### What is needed
Nothing below is to be printed except the lines between the line holding "intros HP Hk." and the line holding "tx outside A)", inclusive, each exactly as it appears.

☆ ☆ ☆ ☆

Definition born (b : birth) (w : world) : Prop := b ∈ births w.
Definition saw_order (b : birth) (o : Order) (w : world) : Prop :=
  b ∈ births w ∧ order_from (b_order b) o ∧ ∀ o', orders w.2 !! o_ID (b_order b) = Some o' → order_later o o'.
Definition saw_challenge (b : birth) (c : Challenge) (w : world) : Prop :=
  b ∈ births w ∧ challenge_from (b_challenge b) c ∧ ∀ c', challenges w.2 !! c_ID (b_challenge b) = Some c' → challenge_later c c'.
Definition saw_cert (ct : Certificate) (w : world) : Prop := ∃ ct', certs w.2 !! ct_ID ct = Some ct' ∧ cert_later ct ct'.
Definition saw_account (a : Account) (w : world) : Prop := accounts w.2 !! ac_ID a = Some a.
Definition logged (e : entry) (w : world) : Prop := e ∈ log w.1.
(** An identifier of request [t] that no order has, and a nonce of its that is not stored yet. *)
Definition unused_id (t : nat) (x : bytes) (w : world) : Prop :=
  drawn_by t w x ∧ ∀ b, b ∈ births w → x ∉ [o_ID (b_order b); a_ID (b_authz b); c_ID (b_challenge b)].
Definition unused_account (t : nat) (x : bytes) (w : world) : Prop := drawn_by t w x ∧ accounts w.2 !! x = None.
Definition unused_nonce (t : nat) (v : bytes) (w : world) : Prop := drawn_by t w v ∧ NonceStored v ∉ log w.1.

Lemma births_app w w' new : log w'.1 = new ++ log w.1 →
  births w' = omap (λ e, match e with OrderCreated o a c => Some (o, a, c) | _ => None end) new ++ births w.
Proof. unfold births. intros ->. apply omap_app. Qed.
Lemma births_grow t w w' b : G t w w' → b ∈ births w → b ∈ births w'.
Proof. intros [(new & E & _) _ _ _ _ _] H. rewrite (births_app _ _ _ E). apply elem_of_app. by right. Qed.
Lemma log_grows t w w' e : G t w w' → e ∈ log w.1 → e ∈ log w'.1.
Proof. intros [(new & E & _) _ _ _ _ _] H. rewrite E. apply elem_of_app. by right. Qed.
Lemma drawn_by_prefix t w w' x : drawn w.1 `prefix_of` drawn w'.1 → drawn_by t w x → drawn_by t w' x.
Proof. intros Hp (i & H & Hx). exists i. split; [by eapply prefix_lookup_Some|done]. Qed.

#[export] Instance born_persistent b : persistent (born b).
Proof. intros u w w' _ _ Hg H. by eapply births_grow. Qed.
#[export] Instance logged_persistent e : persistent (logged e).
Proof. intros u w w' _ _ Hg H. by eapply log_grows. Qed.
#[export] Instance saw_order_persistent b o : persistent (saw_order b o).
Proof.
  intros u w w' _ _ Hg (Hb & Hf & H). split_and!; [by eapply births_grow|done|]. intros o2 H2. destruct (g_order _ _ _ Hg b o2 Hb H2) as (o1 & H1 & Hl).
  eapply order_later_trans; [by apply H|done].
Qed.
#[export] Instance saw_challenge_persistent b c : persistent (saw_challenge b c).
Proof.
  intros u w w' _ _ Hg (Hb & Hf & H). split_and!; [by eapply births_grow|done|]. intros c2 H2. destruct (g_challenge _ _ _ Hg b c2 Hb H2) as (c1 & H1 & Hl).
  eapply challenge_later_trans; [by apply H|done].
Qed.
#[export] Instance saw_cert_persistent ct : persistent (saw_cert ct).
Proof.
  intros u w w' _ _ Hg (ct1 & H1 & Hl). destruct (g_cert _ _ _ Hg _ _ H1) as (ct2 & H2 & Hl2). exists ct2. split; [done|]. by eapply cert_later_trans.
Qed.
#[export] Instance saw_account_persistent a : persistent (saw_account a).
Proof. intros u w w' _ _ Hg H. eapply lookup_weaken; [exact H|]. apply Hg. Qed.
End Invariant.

☆ ☆ ☆ ☆

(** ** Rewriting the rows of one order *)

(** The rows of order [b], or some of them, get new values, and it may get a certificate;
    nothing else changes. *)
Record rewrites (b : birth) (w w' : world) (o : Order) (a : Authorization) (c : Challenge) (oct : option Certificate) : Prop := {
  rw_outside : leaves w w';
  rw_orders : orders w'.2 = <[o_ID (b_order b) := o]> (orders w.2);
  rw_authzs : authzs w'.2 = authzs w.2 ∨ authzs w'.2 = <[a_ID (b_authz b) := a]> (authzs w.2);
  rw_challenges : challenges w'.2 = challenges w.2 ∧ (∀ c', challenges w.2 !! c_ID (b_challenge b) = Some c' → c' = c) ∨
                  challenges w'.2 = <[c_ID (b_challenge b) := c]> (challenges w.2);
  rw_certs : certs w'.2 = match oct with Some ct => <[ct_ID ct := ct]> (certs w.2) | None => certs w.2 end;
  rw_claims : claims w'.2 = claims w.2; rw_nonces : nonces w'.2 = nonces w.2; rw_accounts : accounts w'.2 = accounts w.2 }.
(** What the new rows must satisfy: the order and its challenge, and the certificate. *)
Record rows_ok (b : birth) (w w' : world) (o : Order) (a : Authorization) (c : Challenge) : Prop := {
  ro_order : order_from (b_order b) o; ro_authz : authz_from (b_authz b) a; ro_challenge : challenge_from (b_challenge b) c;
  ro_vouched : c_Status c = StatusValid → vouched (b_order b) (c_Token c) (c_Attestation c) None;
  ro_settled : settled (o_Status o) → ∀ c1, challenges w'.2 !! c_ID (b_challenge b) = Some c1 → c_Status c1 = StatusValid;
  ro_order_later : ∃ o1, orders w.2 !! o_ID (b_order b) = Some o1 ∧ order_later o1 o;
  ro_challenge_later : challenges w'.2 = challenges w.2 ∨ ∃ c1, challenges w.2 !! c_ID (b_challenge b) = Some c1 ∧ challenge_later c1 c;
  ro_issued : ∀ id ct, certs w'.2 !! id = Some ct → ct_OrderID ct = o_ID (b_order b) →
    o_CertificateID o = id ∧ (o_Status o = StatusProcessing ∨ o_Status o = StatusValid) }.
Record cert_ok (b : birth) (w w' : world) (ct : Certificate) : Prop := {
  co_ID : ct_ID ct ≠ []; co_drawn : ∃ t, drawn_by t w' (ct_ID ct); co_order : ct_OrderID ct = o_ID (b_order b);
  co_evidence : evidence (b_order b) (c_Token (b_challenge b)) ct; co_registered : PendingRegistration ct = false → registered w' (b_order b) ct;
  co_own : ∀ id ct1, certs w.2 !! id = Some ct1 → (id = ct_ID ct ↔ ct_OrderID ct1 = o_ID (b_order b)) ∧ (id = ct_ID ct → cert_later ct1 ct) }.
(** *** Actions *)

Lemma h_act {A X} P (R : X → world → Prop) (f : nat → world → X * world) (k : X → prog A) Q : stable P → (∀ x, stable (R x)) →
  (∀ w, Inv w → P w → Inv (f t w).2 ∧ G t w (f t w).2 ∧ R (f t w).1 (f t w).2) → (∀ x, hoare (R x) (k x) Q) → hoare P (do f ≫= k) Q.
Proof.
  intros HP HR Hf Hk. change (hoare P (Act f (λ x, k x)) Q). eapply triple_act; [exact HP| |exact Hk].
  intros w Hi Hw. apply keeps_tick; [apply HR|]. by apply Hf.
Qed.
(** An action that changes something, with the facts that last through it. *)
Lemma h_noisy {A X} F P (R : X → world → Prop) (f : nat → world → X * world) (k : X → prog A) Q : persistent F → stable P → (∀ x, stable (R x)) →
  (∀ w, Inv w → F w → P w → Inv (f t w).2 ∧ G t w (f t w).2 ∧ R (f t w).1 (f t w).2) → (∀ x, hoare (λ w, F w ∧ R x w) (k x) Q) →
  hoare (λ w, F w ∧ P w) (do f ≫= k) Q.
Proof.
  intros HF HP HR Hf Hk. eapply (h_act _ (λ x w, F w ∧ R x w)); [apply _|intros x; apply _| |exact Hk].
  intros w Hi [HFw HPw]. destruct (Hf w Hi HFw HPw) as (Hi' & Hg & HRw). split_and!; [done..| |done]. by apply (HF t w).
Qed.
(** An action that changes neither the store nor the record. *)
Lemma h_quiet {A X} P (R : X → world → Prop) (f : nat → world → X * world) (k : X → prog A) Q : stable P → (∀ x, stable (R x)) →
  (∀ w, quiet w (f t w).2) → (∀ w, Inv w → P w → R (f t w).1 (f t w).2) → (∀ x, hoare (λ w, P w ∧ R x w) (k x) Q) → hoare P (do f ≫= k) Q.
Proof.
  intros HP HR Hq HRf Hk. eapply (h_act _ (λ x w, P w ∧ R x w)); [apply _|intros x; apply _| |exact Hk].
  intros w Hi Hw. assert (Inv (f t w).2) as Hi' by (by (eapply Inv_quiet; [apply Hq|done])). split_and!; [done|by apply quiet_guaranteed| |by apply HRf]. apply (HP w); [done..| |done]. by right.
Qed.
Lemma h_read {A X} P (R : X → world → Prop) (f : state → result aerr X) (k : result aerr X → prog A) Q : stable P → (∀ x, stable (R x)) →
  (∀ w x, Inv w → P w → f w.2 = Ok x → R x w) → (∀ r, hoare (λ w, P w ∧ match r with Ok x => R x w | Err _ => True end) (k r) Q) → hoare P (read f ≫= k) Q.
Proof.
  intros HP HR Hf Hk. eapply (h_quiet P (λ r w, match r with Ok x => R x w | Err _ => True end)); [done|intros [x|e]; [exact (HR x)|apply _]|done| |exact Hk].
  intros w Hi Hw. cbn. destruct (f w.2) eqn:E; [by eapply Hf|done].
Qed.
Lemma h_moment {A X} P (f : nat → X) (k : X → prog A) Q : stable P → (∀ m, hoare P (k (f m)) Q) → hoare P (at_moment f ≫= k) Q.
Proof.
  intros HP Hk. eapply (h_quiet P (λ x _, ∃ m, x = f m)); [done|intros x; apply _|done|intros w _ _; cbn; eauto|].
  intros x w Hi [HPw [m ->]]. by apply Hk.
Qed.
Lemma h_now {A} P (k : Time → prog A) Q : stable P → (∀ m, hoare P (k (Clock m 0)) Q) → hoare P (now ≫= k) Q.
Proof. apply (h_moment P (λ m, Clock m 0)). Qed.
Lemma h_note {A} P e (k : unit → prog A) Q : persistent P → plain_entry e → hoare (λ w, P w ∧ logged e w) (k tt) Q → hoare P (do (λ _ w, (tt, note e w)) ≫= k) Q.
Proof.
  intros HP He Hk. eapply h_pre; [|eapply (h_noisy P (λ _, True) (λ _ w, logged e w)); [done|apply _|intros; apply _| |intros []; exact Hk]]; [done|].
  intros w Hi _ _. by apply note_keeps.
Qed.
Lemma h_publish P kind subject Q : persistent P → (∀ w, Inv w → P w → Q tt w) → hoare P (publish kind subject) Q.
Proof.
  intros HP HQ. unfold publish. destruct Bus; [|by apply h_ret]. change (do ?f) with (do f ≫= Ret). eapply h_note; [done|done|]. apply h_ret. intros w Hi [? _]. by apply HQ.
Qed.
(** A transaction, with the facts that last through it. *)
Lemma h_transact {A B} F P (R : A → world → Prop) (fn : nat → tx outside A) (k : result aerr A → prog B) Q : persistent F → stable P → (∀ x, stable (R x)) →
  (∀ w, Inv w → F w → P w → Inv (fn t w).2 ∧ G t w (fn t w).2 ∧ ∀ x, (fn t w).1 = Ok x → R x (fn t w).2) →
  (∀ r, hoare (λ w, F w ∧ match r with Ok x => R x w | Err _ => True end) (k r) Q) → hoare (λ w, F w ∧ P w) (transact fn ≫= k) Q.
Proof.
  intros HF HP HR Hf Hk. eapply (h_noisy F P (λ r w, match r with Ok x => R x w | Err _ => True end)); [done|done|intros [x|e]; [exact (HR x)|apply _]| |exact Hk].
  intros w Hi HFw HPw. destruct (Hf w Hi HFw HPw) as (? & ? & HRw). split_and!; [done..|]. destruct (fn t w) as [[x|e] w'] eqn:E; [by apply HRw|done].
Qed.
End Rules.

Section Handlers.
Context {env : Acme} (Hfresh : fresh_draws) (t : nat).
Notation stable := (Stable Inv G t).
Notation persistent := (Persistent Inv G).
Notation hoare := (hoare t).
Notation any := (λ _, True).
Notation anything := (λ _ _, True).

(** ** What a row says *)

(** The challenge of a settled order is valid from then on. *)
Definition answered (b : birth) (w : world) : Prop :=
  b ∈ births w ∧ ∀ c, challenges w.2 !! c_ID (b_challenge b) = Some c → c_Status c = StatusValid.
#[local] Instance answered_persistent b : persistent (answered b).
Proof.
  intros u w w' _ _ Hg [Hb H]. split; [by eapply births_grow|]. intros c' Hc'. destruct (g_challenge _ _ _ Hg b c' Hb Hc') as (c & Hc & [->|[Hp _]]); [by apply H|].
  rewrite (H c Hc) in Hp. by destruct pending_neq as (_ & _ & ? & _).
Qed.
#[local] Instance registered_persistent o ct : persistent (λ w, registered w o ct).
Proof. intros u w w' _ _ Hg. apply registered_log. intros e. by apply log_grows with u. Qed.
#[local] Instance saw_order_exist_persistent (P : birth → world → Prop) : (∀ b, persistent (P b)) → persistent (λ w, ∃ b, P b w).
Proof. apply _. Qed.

☆ ☆ ☆ ☆

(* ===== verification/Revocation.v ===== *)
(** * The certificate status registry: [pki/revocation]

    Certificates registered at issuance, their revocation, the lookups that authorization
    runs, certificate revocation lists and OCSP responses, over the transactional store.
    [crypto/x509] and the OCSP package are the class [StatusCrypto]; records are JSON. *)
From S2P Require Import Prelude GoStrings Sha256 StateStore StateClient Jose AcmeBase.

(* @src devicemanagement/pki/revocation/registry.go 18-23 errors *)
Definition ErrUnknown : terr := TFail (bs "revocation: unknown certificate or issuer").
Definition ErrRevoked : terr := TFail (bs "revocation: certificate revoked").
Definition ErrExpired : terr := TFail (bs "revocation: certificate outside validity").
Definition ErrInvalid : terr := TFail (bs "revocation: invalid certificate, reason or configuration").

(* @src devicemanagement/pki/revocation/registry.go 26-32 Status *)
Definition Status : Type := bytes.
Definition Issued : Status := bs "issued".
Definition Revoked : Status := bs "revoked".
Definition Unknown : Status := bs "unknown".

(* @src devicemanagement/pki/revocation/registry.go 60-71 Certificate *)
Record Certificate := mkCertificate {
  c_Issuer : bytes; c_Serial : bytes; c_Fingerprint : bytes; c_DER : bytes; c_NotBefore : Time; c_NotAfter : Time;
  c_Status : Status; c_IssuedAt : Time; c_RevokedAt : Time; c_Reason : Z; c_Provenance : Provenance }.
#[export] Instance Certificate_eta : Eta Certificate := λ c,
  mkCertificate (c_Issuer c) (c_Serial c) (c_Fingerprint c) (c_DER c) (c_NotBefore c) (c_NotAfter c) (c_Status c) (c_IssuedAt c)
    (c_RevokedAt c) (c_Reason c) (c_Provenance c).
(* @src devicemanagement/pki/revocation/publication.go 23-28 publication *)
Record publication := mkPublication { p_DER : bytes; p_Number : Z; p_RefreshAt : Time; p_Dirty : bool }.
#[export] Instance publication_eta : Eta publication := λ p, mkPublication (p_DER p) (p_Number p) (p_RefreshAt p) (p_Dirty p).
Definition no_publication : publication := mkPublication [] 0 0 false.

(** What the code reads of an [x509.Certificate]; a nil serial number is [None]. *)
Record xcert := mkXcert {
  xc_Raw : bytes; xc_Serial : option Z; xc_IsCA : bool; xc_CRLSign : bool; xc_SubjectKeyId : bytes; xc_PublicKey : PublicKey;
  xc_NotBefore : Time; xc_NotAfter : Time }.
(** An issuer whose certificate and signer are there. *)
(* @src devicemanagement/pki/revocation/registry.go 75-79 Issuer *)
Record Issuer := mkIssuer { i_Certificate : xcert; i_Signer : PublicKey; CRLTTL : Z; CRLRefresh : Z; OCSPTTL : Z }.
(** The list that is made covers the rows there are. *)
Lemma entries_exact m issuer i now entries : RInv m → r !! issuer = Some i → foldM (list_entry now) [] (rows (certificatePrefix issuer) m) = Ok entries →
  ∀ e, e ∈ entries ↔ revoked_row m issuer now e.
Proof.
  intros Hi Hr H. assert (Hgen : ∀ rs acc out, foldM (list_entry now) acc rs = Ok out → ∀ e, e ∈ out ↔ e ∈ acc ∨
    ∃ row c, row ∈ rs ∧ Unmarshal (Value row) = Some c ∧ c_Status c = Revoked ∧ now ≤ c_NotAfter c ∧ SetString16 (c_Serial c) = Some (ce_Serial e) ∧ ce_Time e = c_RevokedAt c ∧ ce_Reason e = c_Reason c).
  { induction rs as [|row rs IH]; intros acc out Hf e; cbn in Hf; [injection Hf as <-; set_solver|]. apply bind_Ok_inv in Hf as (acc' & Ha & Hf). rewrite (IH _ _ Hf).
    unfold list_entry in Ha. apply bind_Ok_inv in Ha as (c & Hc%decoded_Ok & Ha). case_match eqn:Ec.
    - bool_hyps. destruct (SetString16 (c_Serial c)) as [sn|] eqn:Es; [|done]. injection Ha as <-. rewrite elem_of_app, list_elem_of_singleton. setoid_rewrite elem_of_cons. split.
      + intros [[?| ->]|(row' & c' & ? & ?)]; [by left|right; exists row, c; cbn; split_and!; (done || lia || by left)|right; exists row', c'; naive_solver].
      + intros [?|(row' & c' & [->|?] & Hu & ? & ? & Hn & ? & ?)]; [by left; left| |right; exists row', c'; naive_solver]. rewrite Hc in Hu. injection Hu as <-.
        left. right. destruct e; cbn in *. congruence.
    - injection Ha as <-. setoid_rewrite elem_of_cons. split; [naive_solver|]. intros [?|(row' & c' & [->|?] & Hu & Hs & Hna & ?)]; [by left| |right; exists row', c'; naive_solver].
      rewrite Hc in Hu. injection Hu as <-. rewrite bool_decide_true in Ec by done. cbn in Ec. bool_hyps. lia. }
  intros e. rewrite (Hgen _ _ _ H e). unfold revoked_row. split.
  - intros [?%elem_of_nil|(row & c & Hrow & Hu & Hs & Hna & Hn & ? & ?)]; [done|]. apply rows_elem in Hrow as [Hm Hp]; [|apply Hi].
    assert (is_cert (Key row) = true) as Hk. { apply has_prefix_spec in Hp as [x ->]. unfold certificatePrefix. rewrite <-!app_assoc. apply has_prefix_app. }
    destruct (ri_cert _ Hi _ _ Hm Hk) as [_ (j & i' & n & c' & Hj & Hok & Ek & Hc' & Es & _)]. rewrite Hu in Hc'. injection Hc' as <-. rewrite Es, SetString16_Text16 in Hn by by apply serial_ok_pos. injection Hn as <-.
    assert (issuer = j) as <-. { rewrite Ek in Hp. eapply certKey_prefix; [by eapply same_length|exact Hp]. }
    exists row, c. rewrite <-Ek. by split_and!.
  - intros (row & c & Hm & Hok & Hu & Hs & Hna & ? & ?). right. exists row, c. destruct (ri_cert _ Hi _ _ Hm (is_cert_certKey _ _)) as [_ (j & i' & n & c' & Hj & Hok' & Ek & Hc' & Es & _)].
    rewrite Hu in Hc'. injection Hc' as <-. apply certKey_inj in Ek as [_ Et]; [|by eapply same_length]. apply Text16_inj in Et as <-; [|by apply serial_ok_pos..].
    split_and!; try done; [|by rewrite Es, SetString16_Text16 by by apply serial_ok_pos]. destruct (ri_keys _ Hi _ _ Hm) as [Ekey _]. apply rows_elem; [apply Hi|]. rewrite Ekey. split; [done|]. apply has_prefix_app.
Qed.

☆ ☆ ☆ ☆

### Answer space
  intros HP Hk. eapply (h_quiet P (λ x _, ∃ m, x = f m)); [done|intros x; apply _|done|intros w _ _; cbn; eauto|].
  intros x w Hi [HPw [m ->]]. by apply Hk.
Qed.
Lemma h_now {A} P (k : Time → prog A) Q : stable P → (∀ m, hoare P (k (Clock m 0)) Q) → hoare P (now ≫= k) Q.
Proof. apply (h_moment P (λ m, Clock m 0)). Qed.
Lemma h_note {A} P e (k : unit → prog A) Q : persistent P → plain_entry e → hoare (λ w, P w ∧ logged e w) (k tt) Q → hoare P (do (λ _ w, (tt, note e w)) ≫= k) Q.
Proof.
  intros HP He Hk. eapply h_pre; [|eapply (h_noisy P (λ _, True) (λ _ w, logged e w)); [done|apply _|intros; apply _| |intros []; exact Hk]]; [done|].
  intros w Hi _ _. by apply note_keeps.
Qed.
Lemma h_publish P kind subject Q : persistent P → (∀ w, Inv w → P w → Q tt w) → hoare P (publish kind subject) Q.
Proof.
  intros HP HQ. unfold publish. destruct Bus; [|by apply h_ret]. change (do ?f) with (do f ≫= Ret). eapply h_note; [done|done|]. apply h_ret. intros w Hi [? _]. by apply HQ.
Qed.
(** A transaction, with the facts that last through it. *)
Lemma h_transact {A B} F P (R : A → world → Prop) (fn : nat → tx outside A) (k : result aerr A → prog B) Q : persistent F → stable P → (∀ x, stable (R x)) →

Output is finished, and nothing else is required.